Required action —
Copy out each line of the material that includes the word "closings".

Data to process —
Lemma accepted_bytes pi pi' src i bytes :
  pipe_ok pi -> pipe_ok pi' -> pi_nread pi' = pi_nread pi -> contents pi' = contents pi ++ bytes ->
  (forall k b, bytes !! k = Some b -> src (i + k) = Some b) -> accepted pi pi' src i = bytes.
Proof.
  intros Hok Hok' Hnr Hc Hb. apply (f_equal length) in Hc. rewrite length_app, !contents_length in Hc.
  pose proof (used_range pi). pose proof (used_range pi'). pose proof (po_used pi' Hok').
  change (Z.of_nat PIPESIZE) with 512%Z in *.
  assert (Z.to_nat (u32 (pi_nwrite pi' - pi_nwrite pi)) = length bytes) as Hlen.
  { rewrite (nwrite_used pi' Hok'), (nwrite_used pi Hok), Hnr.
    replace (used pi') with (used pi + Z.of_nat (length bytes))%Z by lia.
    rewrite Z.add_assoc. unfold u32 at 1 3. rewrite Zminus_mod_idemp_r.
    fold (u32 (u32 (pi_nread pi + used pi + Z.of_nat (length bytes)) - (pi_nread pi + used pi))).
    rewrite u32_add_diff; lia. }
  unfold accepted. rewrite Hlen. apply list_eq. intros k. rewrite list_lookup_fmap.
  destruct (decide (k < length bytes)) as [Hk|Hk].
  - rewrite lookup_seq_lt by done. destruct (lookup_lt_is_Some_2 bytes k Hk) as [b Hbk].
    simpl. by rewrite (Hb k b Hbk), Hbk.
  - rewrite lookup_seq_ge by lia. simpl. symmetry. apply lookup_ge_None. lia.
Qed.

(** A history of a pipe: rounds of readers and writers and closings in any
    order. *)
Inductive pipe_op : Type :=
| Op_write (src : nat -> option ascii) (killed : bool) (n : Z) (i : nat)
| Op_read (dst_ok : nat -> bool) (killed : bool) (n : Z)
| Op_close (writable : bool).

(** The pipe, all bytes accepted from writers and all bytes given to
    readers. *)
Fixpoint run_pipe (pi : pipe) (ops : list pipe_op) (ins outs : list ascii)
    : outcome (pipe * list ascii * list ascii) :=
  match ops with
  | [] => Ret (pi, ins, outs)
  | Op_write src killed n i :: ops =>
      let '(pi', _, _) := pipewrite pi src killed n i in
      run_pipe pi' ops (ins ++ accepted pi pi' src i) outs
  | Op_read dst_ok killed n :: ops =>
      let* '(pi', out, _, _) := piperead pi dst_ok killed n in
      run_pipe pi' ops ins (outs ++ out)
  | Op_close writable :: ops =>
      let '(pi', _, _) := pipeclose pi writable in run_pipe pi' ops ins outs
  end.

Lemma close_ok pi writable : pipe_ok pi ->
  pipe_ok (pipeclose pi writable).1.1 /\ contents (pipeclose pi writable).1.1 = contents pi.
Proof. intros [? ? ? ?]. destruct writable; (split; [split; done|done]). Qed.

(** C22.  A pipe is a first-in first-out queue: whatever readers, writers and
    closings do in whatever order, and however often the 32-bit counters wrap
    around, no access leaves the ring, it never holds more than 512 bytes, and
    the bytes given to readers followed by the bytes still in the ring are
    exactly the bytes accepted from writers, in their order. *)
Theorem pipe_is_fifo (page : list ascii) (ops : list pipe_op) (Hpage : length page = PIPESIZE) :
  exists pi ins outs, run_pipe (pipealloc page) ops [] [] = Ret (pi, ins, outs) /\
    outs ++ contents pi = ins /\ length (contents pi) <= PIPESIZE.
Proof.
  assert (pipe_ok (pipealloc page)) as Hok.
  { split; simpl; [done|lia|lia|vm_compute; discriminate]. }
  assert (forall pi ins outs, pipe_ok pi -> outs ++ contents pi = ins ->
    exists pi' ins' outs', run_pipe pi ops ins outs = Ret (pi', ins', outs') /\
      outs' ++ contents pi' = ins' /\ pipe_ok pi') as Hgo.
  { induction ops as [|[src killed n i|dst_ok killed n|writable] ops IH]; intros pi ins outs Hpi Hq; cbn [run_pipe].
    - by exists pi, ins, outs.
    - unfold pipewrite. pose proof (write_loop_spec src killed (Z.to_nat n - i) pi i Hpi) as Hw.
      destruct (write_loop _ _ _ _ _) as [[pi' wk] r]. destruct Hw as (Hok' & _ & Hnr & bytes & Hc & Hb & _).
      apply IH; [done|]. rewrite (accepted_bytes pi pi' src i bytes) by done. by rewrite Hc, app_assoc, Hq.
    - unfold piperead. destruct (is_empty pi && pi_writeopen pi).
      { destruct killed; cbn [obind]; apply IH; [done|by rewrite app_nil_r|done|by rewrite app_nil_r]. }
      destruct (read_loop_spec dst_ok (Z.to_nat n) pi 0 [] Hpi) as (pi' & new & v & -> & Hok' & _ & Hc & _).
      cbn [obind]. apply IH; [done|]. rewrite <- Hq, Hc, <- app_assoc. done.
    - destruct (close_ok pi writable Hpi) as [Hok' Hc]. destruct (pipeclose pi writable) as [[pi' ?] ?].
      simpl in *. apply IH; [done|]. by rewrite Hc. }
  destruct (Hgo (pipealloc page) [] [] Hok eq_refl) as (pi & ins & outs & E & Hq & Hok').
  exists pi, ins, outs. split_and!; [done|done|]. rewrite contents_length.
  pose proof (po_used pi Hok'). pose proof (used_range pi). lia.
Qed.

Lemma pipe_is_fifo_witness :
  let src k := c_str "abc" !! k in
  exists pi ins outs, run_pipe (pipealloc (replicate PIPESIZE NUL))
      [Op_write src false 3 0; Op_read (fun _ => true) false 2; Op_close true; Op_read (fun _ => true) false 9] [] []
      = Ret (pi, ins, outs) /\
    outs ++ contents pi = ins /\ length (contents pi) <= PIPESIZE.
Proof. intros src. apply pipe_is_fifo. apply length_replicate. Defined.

Exercise response —
(** A history of a pipe: rounds of readers and writers and closings in any
    closings do in whatever order, and however often the 32-bit counters wrap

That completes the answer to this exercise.